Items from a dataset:
Definition set_phase (phase : string) (b : Build) : Build :=
  let s := build_Status b in
  with_status b {| build_ObservedGeneration := build_ObservedGeneration s; build_Phase := phase;
    build_Image := build_Image s; build_JobRef := build_JobRef s; build_StartedAt := build_StartedAt s;
    build_CompletedAt := build_CompletedAt s; build_Conditions := build_Conditions s |}.
Definition set_image (image : string) (b : Build) : Build :=
  let s := build_Status b in
  with_status b {| build_ObservedGeneration := build_ObservedGeneration s; build_Phase := build_Phase s;
    build_Image := image; build_JobRef := build_JobRef s; build_StartedAt := build_StartedAt s;
    build_CompletedAt := build_CompletedAt s; build_Conditions := build_Conditions s |}.
Definition set_jobref (ref : JobReference) (b : Build) : Build :=
  let s := build_Status b in
  with_status b {| build_ObservedGeneration := build_ObservedGeneration s; build_Phase := build_Phase s;
    build_Image := build_Image s; build_JobRef := Some ref; build_StartedAt := build_StartedAt s;
    build_CompletedAt := build_CompletedAt s; build_Conditions := build_Conditions s |}.
Definition set_started (t : option Time) (b : Build) : Build :=
  let s := build_Status b in
  with_status b {| build_ObservedGeneration := build_ObservedGeneration s; build_Phase := build_Phase s;
    build_Image := build_Image s; build_JobRef := build_JobRef s; build_StartedAt := t;
    build_CompletedAt := build_CompletedAt s; build_Conditions := build_Conditions s |}.
Definition set_completed_at (t : option Time) (b : Build) : Build :=
  let s := build_Status b in
  with_status b {| build_ObservedGeneration := build_ObservedGeneration s; build_Phase := build_Phase s;
    build_Image := build_Image s; build_JobRef := build_JobRef s; build_StartedAt := build_StartedAt s;
    build_CompletedAt := t; build_Conditions := build_Conditions s |}.
Definition set_observed (b : Build) : Build :=
  let s := build_Status b in
  with_status b {| build_ObservedGeneration := meta_Generation (build_Meta b); build_Phase := build_Phase s;
    build_Image := build_Image s; build_JobRef := build_JobRef s; build_StartedAt := build_StartedAt s;
    build_CompletedAt := build_CompletedAt s; build_Conditions := build_Conditions s |}.
(** Reconciling settles: mutating a Deployment a second time changes nothing, so
    an unchanged App compares equal and is not written again; and everything the
    API server defaulted (pull policy, termination path, the pod's own settings)
    is left as found. *)
Theorem mutateDeployment_settles app d :
  let d' := mutateDeployment app d in
  mutateDeployment app d' = d' ∧
  pod_RestartPolicy (dep_Pod d') = pod_RestartPolicy (dep_Pod d) ∧
  pod_Volumes (dep_Pod d') = pod_Volumes (dep_Pod d) ∧
  (∀ c, pod_Containers (dep_Pod d) = [c] → c_Name c = containerName →
    ∃ c', pod_Containers (dep_Pod d') = [c'] ∧ c_ImagePullPolicy c' = c_ImagePullPolicy c ∧
      c_TerminationMessagePath c' = c_TerminationMessagePath c ∧ c_SecurityContext c' = c_SecurityContext c).
Proof.
  assert (Hname : ∀ cs, c_Name (own_container cs) = containerName).
  { intros [|c [|]]; simpl; try done. by case_decide. }
  intros d'. split_and!; [|done..|].
  - unfold d', mutateDeployment. cbn [dep_Meta dep_Pod pod_RestartPolicy pod_ServiceAccountName
      pod_AutomountServiceAccountToken pod_InitContainers pod_Containers pod_Volumes pod_HostNetwork
      dep_AvailableReplicas]. f_equal.
    + unfold set_labels. cbn. f_equal. unfold own_labels.
      rewrite (insert_insert_ne _ appLabel managedByLabel), insert_insert_eq by done.
      by rewrite insert_insert_eq.
    + f_equal. simpl. by rewrite decide_True by apply Hname.
  - intros c Hc Hn. unfold d'. cbn. rewrite Hc. simpl. rewrite decide_True by done. eexists. split; done.
Qed.

(** ** A worked example *)
Module AppControllerExample.
#[local] Instance tables : UnicodeTables := ascii_tables.
#[local] Instance lib : KubeLib := sample_kube_lib.
Definition no_status : AppStatus :=
  {| app_ObservedGeneration := 0; app_Conditions := []; app_Image := ""; app_URL := "";
     app_AvailableReplicas := 0; app_LatestBuild := "" |}.
Definition app (type : string) : App :=
  {| app_Meta := new_meta "orkano-apps" "shop" ∅ ∅;
     app_Spec := {| app_Source := {| source_GitHub := Some {| github_Repo := "acme/shop"; github_Ref := "" |};
                                     source_Git := None; source_Upload := None; source_SubPath := "" |};
                    app_Build := {| strategy_Strategy := StrategyDockerfile; strategy_Dockerfile := None;
                                    strategy_Static := None; strategy_Nixpacks := None |};
                    app_Type := type; app_Command := []; app_Port := None; app_Replicas := None;
                    app_Env := [{| env_Name := "TOKEN"; env_Value := ""; env_SecretRef :=
                      Some {| secretref_Name := "shop"; secretref_Key := "token" |} |}];
                    app_Resources := None; app_HealthCheck := None |};
     app_Status := no_status |}.
Definition build (name image : string) (t : Z) : Build :=
  {| build_Meta := {| meta_Namespace := "orkano-apps"; meta_Name := name; meta_UID := name;
       meta_Generation := 1; meta_CreationTimestamp := Some t; meta_DeletionTimestamp := None;
       meta_Labels := ∅; meta_Annotations := ∅; meta_Finalizers := []; meta_OwnerReferences := [] |};
     build_Spec := {| build_AppName := "shop"; build_Commit := ""; build_Source := app_Source (app_Spec (app ""));
       build_Strategy := app_Build (app_Spec (app "")); build_TimeoutSeconds := 0 |};
     build_Status := {| build_ObservedGeneration := 1;
       build_Phase := if decide (image = "") then BuildRunning else BuildSucceeded;
       build_Image := image; build_JobRef := None; build_StartedAt := None; build_CompletedAt := None;
       build_Conditions := [] |} |}.
Definition builds : list Build :=
  [build "shop-1" "r/shop@sha256:01" 10; build "shop-3" "" 30; build "shop-2" "r/shop@sha256:02" 20].
Definition deployment : Deployment :=
  {| dep_Meta := new_meta "orkano-apps" "shop" ∅ ∅; dep_Replicas := None; dep_Selector := ∅;
     dep_TemplateLabels := ∅; dep_TemplateAnnotations := ∅; dep_AvailableReplicas := 1;
     dep_Pod := {| pod_RestartPolicy := "Always"; pod_ServiceAccountName := "";
       pod_AutomountServiceAccountToken := None; pod_InitContainers := []; pod_Containers := [];
       pod_Volumes := []; pod_HostNetwork := false; pod_SecurityContext := None |} |}.
Definition service : Service :=
  {| svc_Meta := with_owners (new_meta "orkano-apps" "shop" ∅ ∅) [controls (app_Meta (app ""))];
     svc_Type := ""; svc_Selector := ∅; svc_Ports := []; svc_ClusterIP := "10.0.0.1" |}.
Definition req : NamespacedName := {| key_Namespace := "orkano-apps"; key_Name := "shop" |}.
Definition cluster (type : string) (X : Set) (e : AppE X) (s : unit) : X * unit :=
  (match e in AppE X return X with
   | GetApp _ => Ok (app type)
   | ListAppBuilds _ _ => Ok builds
   | ApplyDeployment _ mutate => match mutate deployment with Ok d => Ok d | Err e => Err (MutateFailed e) end
   | GetService _ => Ok service
   | DeleteService _ => Ok ()
   | ApplyService _ mutate => match mutate service with Ok s => Ok s | Err e => Err (MutateFailed e) end
   | UpdateAppStatus _ => Ok ()
   end, s).
Definition reconciled (type : string) : option AppError * list (call AppE) * unit :=
  run (cluster type) (Reconcile req) ().
Lemma app_reconciled_exec type : exec (Reconcile req) (reconciled type).1.2 (reconciled type).1.1.
Proof. apply run_exec. Qed.
Definition rolled_out : App := on_status (derive_status builds) (app "Web").
End AppControllerExample.
(* ===== verification/DomainController.v ===== *)
(** * The Domain controller

    Models [operator/internal/controller/domain_controller.go] with the Domain
    resource of [api/v1alpha1/domain_types.go]: which of several Domains claiming a
    host gets it, the Ingress of the winner, the Domain's conditions, and the URL
    it derives for the App.  The informer cache, the uncached reader and
    [CreateOrUpdate] are calls with arbitrary replies.  A Certificate is read as an
    unstructured object. *)
From S2P Require Import Prelude Regex GoStrings Effects Kube Api AppController.
From Stdlib Require Import Ascii.

(** ** Data *)
Definition ConditionCertificateReady : string := "CertificateReady".

Record DomainSpec : Set := { domain_Host : string; domain_AppRef : string }.
#[export] Instance DomainSpec_eq_dec : EqDecision DomainSpec.
Proof. solve_decision. Defined.

Record DomainStatus : Set := { domain_ObservedGeneration : Z; domain_Conditions : list Condition }.
#[export] Instance DomainStatus_eq_dec : EqDecision DomainStatus.
Proof. solve_decision. Defined.

Record Domain : Set := { domain_Meta : ObjectMeta; domain_Spec : DomainSpec; domain_Status : DomainStatus }.
#[export] Instance Domain_eq_dec : EqDecision Domain.
Proof. solve_decision. Defined.

(** [^[a-z0-9]([a-z0-9-]{0,61}[a-z0-9])?(\.[a-z0-9]([a-z0-9-]{0,61}[a-z0-9])?)+$] *)
Definition hostLabel : re :=
  Cat (Cls dns_char) (Opt (Cat (UpTo 61 (Cls (λ c, dns_char c || one_of "-" c))) (Cls dns_char))).
Definition hostPattern : re := Cat hostLabel (Plus (Cat (Lit "."%char) hostLabel)).

Definition valid_LocalObjectRef (name : string) : bool := (1 <=? RuneCount name) && (RuneCount name <=? 253).

Definition valid_Domain (d : Domain) : bool :=
  MatchString hostPattern (domain_Host (domain_Spec d)) && (len (domain_Host (domain_Spec d)) <=? 253) &&
  valid_LocalObjectRef (domain_AppRef (domain_Spec d)) && (len (meta_Name (domain_Meta d)) <=? 249).

(** The transition rules: both fields of the spec are immutable. *)
Definition valid_DomainUpdate (old new : Domain) : bool :=
  valid_Domain new && bool_decide (domain_Host (domain_Spec new) = domain_Host (domain_Spec old)) &&
  bool_decide (domain_AppRef (domain_Spec new) = domain_AppRef (domain_Spec old)).

(** [networkingv1.Ingress]: one HTTP path per rule is all Orkano writes. *)
Record IngressPath : Set := { path_Path : string; path_Type : string; path_Service : string; path_PortName : string }.
Record IngressRule : Set := { rule_Host : string; rule_Paths : list IngressPath }.
Record IngressTLS : Set := { tls_Hosts : list string; tls_SecretName : string }.
Record Ingress : Set := {
  ing_Meta : ObjectMeta;
  ing_ClassName : option string;
  ing_Rules : list IngressRule;
  ing_TLS : list IngressTLS;
}.

(** ** Constants *)
Definition domainFinalizer : string := "orkano.io/domain".
Definition clusterIssuerAnnotation : string := "cert-manager.io/cluster-issuer".
Definition tlsSecretSuffix : string := "-tls".
Definition reasonHostConflict : string := "HostConflict".
Definition reasonAppNotFound : string := "AppNotFound".
Definition reasonAppNotRoutable : string := "AppNotRoutable".
Definition reasonCertificatePending : string := "CertificatePending".
Definition ConditionUnknown : string := "Unknown".
Definition appsNamespace : string := "orkano-apps".

(** ** Calls and errors *)
Inductive DomainE : Set → Type :=
| GetDomain (key : NamespacedName) : DomainE (result ApiError Domain)
(** the object as the server returns it *)
| UpdateDomain (d : Domain) : DomainE (result ApiError Domain)
| ListByHost (host : string) : DomainE (result ApiError (list Domain))
| ListByApp (namespace appName : string) : DomainE (result ApiError (list Domain))
| GetIngress (key : NamespacedName) : DomainE (result ApiError Ingress)
| DeleteIngress (ing : Ingress) : DomainE (result ApiError unit)
| ApplyIngress (key : NamespacedName) (mutate : Ingress → result string Ingress) : DomainE (result ApplyError unit)
| GetCertificate (key : NamespacedName) : DomainE (result ApiError Any)
| GetDomainApp (key : NamespacedName) : DomainE (result ApiError App)
| ReadApp (key : NamespacedName) : DomainE (result ApiError App)
| UpdateAppURL (app : App) : DomainE (result ApiError unit)
| UpdateDomainStatus (d : Domain) : DomainE (result ApiError unit).

Inductive CertError : Set :=
| ReadingCertificate (err : ApiError)
| BadConditions (name err : string).

(** Why [updateAppURL] failed. *)
Inductive URLError : Set :=
| URLRead (err : ApiError)
| URLUpdate (appName : string) (err : ApiError).

Inductive DomainError : Set :=
| GettingDomain (err : ApiError)
| DeletionURL (err : URLError)
| RemovingFinalizer (err : ApiError)
| AddingFinalizer (err : ApiError)
| CheckingConflicts (err : ApiError)
| DeletingIngress (err : ApiError)
| RecomputingURL (err : URLError)
| ReconcilingIngress (err : ApplyError)
| ObservingCertificate (err : CertError)
| FetchingApp (appName : string) (err : ApiError)
| DerivingURL (err : URLError)
| UpdatingDomainStatus (err : ApiError).

Definition cert_error_text (e : CertError) : string :=
  match e with
  | ReadingCertificate e => api_text e
  | BadConditions name e => "reading Certificate " +:+ name +:+ " conditions: " +:+ e
  end.
Definition url_error_text (e : URLError) : string :=
  match e with
  | URLRead e => api_text e
  | URLUpdate appName e => "updating App " +:+ appName +:+ " status.url: " +:+ api_text e
  end.
Definition url_error_conflict (e : URLError) : bool :=
  match e with URLRead e | URLUpdate _ e => IsConflict e end.
(** Where a reconcile of [db] can go. *)
Lemma Reconcile_inv req tr x a :
  exec (Reconcile req) tr x → a ∈ omap db_act tr →
  ∃ db rest, tr = Call (GetDatabase req) (Ok db) :: rest ∧ meta_DeletionTimestamp (db_Meta db) = None ∧
    (unready a ∧ (∀ c, c ∈ rest → ∃ d w, c = Call (UpdateDatabaseStatus d) w) ∨
     ∃ image, MatchString dns1035Label (db_name db) = true ∧ len (db_name db) ≤ 63 ∧
       eng_Images !! databaseVersion db = Some image ∧ QuantityCmp (databaseStorageSize db) minStorageSize ≠ Lt ∧
       ((∃ db', a = WroteDbStatus db' ∧ ready_of db' = ready_of db ∧ ToolEnabled db = false) ∨
        ∃ db', db_Meta db' = db_Meta db ∧ db_Spec db' = db_Spec db ∧
          provisions db' (underscore (db_name db)) image (databaseStorageSize db) rest a)).
Proof.
  intros (g & rest & -> & Hk) Ha. cbn [prog_bind] in Hk. simpl in Ha.
  destruct g as [db|e]; [|destruct Hk as [-> _]; by apply not_elem_of_nil in Ha].
  exists db, rest. destruct (meta_DeletionTimestamp (db_Meta db)) eqn:Hd; cbn [has] in Hk;
    [destruct Hk as [-> _]; by apply not_elem_of_nil in Ha|]. split_and!; [done..|].
  assert (Href : ∀ text, exec (refuse db (db_Status db) text) rest x →
    unready a ∧ ∀ c, c ∈ rest → ∃ d w, c = Call (UpdateDatabaseStatus d) w).
  { intros text Hr. split; [by eapply refuse_unready|]. intros c Hc.
    destruct (refuse_calls _ _ _ _ _ _ Hr Hc) as (d & w & -> & _). by exists d, w. }
  destruct (MatchString dns1035Label (db_name db)) eqn:Hn; cbn [negb orb] in Hk; [|left; by eapply Href].
  destruct (maxIdentifierLen <? len (db_name db)) eqn:Hl; [left; by eapply Href|]. apply Nat.ltb_ge in Hl.
  destruct (eng_Images !! databaseVersion db) as [image|] eqn:Hi; [|left; by eapply Href].
  destruct (decide (QuantityCmp (databaseStorageSize db) minStorageSize = Lt)) as [Hq|Hq]; [left; by eapply Href|].
  right. exists image. split_and!; [done..|]. destruct (ToolEnabled db) eqn:Ht; cbn [negb] in Hk.
  - right. exists db. split_and!; [done..|]. by eapply provision_acts.
  - apply exec_bind in Hk as (tr1 & tr2 & e & -> & He & Hk).
    rewrite omap_app, (beside_quiet _ _ _ (eng_disable_beside db) He) in Ha. simpl in Ha. destruct e as [e|].
    + left. apply exec_bind in Hk as (tr3 & tr4 & u & -> & Hu & -> & _). rewrite app_nil_r in Ha.
      rewrite (updateStatus_acts _ _ _ _ _ Hu Ha). eexists. split_and!; [done| |done].
      unfold setToolReady. by rewrite ready_set, decide_False by apply eng_condition.
    + right. eexists. split_and!; [| |apply provisions_mono; by eapply provision_acts]; done.
Qed.
End traces.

WHAT YOU SHOULD DO
Starting at the line above that contains "match e with URLRead", write out each line exactly until the line that contains "exists db, rest." has been written, and stop there.

RESULT FOR THIS TASK
  match e with URLRead e | URLUpdate _ e => IsConflict e end.
(** Where a reconcile of [db] can go. *)
Lemma Reconcile_inv req tr x a :
  exec (Reconcile req) tr x → a ∈ omap db_act tr →
  ∃ db rest, tr = Call (GetDatabase req) (Ok db) :: rest ∧ meta_DeletionTimestamp (db_Meta db) = None ∧
    (unready a ∧ (∀ c, c ∈ rest → ∃ d w, c = Call (UpdateDatabaseStatus d) w) ∨
     ∃ image, MatchString dns1035Label (db_name db) = true ∧ len (db_name db) ≤ 63 ∧
       eng_Images !! databaseVersion db = Some image ∧ QuantityCmp (databaseStorageSize db) minStorageSize ≠ Lt ∧
       ((∃ db', a = WroteDbStatus db' ∧ ready_of db' = ready_of db ∧ ToolEnabled db = false) ∨
        ∃ db', db_Meta db' = db_Meta db ∧ db_Spec db' = db_Spec db ∧
          provisions db' (underscore (db_name db)) image (databaseStorageSize db) rest a)).
Proof.
  intros (g & rest & -> & Hk) Ha. cbn [prog_bind] in Hk. simpl in Ha.
  destruct g as [db|e]; [|destruct Hk as [-> _]; by apply not_elem_of_nil in Ha].
  exists db, rest. destruct (meta_DeletionTimestamp (db_Meta db)) eqn:Hd; cbn [has] in Hk;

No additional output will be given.